### INSTRUCTIONS TO FOLLOW
Find the string "exact" in the records. Copy each line that has it.

━━━ INFORMATION SUPPLIED ━━━

(** The inner loop, followed by the assignment that closes the gap.  The
    gap is at position [j+1] and holds a stale value [h]. *)
Lemma insertionSort_shift_spec cur before rest low :
  low = len before →
  ∀ r fuel h above j,
    (length r ≤ fuel)%nat → j = low + len r - 1 →
    ∃ j' a',
      insertionSort_shift key fuel low cur j
        (before ++ rev r ++ h :: above ++ rest) = (Done j', a') ∧
      wr (j' + 1) cur a'
      = (Done tt, before ++ rev (insert_rev key cur r) ++ above ++ rest).
Proof.
  intros ->. induction r as [|y r IH]; intros fuel h above j Hfuel ->.
  - exists (len before + len (@nil A) - 1), (before ++ h :: above ++ rest).
    split.
    + destruct fuel; cbn [insertionSort_shift]; by decide_leb.
    + apply (wr_at _ before h (above ++ rest)); [done | len_solve].
  - destruct fuel as [|fuel]; [simpl in Hfuel; lia|].
    pose proof (rd_at (before ++ rev (y :: r) ++ h :: above ++ rest)
                  (before ++ rev r) y (h :: above ++ rest)
                  (len before + len (y :: r) - 1)) as Hrd.
    assert (len (rev r) = len r) as Hrev by (unfold len; by rewrite length_rev).
    destruct (Z.ltb_spec (key cur) (key y)) as [Hgt | Hle].
    + destruct (IH fuel y (y :: above) (len before + len (y :: r) - 1 - 1))
        as (j' & a' & Hrun & Hwr); [simpl in Hfuel; lia | len_solve |].
      exists j', a'. split.
      * cbn [insertionSort_shift]. decide_leb.
        mstep ltac:(apply Hrd; [by list_norm | len_solve]).
        rewrite Z.gtb_ltb, (proj2 (Z.ltb_lt _ _) Hgt).
        mstep ltac:(apply Hrd; [by list_norm | len_solve]).
        mstep ltac:(apply (wr_at _ (before ++ rev r ++ [y]) h (above ++ rest));
                    [by list_norm | len_solve]).
        etrans; [|exact Hrun]. f_equal; by list_norm.
      * rewrite Hwr. simpl. rewrite Z.gtb_ltb, (proj2 (Z.ltb_lt _ _) Hgt).
        simpl. by list_norm.
    + exists (len before + len (y :: r) - 1),
             (before ++ rev (y :: r) ++ h :: above ++ rest).
      split.
      * cbn [insertionSort_shift]. decide_leb.
        mstep ltac:(apply Hrd; [by list_norm | len_solve]).
        by rewrite Z.gtb_ltb, (proj2 (Z.ltb_ge _ _) Hle).
      * rewrite (wr_at _ (before ++ rev (y :: r)) h (above ++ rest) _ cur);
          [ | by list_norm | simpl; len_solve].
        simpl. rewrite Z.gtb_ltb, (proj2 (Z.ltb_ge _ _) Hle).
        simpl. by list_norm.
Qed.

Lemma insertionSort_loop_spec before after low :
  low = len before →
  ∀ todo fuel done_ high i,
    (length todo ≤ fuel)%nat →
    i = low + len done_ → high = i + len todo - 1 →
    insertionSort_loop key fuel low high i (before ++ done_ ++ todo ++ after)
    = (Done tt, before ++ isort_from key (rev done_) todo ++ after).
Proof.
  intros ->. induction todo as [|x todo IH];
    intros fuel done_ high i Hfuel -> ->.
  - destruct fuel; cbn [insertionSort_loop]; decide_leb;
      simpl; by rewrite rev_involutive.
  - destruct fuel as [|fuel]; [simpl in Hfuel; lia|].
    cbn [insertionSort_loop]. decide_leb.
    mstep ltac:(apply (rd_at _ (before ++ done_) x (todo ++ after));
                [by list_norm | len_solve]).
    destruct (insertionSort_shift_spec x before (todo ++ after) (len before)
                eq_refl (rev done_)
                (Z.to_nat (len before + len done_ - len before)) x []
                (len before + len done_ - 1))
      as (j' & a' & Hrun & Hwr).
    { rewrite length_rev. len_solve. }
    { unfold len. rewrite length_rev. lia. }
    rewrite rev_involutive in Hrun.
    mstep ltac:(exact Hrun). mstep ltac:(exact Hwr).
    rewrite (IH fuel (rev (insert_rev key x (rev done_))));
      [ | simpl in Hfuel; lia | | ].
    + by rewrite rev_involutive.
    + unfold len. rewrite length_rev, length_insert_rev, length_rev. lia.
    + unfold len.
      rewrite ?length_rev, ?length_insert_rev, ?length_rev. cbn [length]. lia.
Qed.

(** insertionSort on the segment [low..high] of the array. *)
Lemma insertionSort_spec before seg after low high :
  low = len before → high = low + len seg - 1 →
  insertionSort key low high (before ++ seg ++ after)
  = (Done tt, before ++ isort key seg ++ after).
Proof.
  intros -> ->. unfold insertionSort. destruct seg as [|x seg].
  - destruct (Z.to_nat _); cbn [insertionSort_loop]; by decide_leb.
  - rewrite (insertionSort_loop_spec before after (len before) eq_refl
               seg _ [x]); [done | len_solve | len_solve | len_solve].
Qed.

Lemma insert_rev_Permutation x r : insert_rev key x r ≡ₚ x :: r.
Proof.
  induction r as [|y r IH]; simpl; [done|].
  destruct (key y >? key x); [|done].
  by rewrite IH, Permutation_swap.
Qed.

Lemma isort_from_Permutation r todo : isort_from key r todo ≡ₚ rev r ++ todo.
Proof.
  revert r. induction todo as [|x todo IH]; intros r; simpl.
  - by rewrite app_nil_r.
  - rewrite IH, <- !Permutation_rev, insert_rev_Permutation.
    solve_Permutation.
Qed.

Lemma isort_Permutation l : isort key l ≡ₚ l.
Proof. unfold isort. by rewrite isort_from_Permutation. Qed.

━━━

### TASK OUTPUT
        etrans; [|exact Hrun]. f_equal; by list_norm.
    mstep ltac:(exact Hrun). mstep ltac:(exact Hwr).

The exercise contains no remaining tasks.